Return the opening lines of the material, word for word. End with the line that contains "UModifyGroup _ _ => Some None".

-*-

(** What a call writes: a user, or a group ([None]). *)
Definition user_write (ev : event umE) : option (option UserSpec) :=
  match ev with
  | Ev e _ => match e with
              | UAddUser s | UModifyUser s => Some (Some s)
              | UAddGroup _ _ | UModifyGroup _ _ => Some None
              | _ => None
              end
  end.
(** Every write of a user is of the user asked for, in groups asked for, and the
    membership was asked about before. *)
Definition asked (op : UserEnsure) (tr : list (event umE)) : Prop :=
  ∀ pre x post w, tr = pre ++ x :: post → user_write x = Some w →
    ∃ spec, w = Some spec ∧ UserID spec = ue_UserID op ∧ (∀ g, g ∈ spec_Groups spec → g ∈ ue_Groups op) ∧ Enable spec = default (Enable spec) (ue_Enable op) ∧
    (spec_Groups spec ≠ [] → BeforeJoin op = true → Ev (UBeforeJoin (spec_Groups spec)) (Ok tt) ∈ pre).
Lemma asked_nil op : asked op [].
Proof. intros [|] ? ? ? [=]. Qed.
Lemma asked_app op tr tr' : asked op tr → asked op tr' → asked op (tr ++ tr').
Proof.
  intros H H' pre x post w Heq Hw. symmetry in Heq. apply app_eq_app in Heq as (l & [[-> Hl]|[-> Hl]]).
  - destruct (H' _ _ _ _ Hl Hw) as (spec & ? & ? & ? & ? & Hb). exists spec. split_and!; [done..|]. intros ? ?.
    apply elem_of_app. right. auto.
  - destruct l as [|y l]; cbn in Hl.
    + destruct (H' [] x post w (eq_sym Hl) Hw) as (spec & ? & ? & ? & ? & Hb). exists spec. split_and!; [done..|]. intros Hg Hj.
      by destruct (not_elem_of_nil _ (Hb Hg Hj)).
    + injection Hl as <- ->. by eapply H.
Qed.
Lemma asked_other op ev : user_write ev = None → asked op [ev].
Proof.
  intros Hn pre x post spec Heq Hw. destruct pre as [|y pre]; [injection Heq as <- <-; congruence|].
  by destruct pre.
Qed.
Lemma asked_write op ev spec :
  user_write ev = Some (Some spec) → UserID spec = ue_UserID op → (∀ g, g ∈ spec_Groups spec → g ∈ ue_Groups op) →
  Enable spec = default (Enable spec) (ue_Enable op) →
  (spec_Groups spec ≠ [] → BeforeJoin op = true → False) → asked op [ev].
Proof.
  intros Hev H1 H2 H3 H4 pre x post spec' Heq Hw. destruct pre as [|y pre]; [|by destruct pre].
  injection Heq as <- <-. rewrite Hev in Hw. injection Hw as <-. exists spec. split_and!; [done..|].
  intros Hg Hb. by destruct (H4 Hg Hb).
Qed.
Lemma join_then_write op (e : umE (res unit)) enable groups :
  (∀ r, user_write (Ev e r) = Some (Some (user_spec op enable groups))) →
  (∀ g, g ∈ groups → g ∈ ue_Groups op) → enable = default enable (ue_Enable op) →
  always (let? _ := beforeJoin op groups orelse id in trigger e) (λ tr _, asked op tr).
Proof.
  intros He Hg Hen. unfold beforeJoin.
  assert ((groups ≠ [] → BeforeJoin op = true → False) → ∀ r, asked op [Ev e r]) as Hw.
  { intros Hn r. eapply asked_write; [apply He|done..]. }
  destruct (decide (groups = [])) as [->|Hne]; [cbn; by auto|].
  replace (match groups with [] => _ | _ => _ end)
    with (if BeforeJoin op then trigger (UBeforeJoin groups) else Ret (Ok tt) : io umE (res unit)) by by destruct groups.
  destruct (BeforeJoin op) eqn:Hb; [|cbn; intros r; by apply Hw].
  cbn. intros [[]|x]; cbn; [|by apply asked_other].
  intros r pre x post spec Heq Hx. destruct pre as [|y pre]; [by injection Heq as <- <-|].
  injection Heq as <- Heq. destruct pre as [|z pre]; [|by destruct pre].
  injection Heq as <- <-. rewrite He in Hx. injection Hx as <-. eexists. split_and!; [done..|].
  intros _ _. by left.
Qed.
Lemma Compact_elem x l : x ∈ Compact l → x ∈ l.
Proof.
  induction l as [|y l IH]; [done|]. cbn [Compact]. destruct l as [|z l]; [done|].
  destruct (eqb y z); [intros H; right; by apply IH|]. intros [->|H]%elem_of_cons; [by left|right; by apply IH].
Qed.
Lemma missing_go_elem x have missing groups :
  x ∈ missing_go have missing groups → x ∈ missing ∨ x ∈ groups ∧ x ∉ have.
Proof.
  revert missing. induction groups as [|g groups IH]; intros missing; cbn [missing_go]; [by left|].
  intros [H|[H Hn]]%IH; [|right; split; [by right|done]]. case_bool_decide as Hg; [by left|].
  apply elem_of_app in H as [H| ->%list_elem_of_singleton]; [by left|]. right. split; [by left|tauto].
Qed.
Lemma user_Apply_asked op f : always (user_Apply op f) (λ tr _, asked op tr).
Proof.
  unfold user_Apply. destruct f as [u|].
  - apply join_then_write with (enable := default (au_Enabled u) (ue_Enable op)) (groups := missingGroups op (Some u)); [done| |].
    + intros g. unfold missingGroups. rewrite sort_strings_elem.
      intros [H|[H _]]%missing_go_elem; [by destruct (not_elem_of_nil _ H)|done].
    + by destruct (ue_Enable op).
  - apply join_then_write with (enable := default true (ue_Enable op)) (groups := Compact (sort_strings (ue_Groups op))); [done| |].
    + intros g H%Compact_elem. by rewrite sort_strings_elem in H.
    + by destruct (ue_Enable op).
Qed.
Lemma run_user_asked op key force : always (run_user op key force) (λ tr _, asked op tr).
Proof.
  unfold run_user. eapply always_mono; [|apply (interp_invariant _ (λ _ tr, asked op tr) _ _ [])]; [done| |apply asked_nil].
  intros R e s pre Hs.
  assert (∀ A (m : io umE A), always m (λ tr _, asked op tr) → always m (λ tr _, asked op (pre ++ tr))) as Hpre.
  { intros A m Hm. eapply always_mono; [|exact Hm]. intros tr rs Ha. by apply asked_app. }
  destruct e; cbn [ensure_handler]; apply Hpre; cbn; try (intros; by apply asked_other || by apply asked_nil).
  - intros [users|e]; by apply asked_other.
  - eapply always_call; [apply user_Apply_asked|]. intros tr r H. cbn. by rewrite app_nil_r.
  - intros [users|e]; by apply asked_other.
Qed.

-*-

> **EXERCISE RESULT**:
(** What a call writes: a user, or a group ([None]). *)
Definition user_write (ev : event umE) : option (option UserSpec) :=
  match ev with
  | Ev e _ => match e with
              | UAddUser s | UModifyUser s => Some (Some s)
              | UAddGroup _ _ | UModifyGroup _ _ => Some None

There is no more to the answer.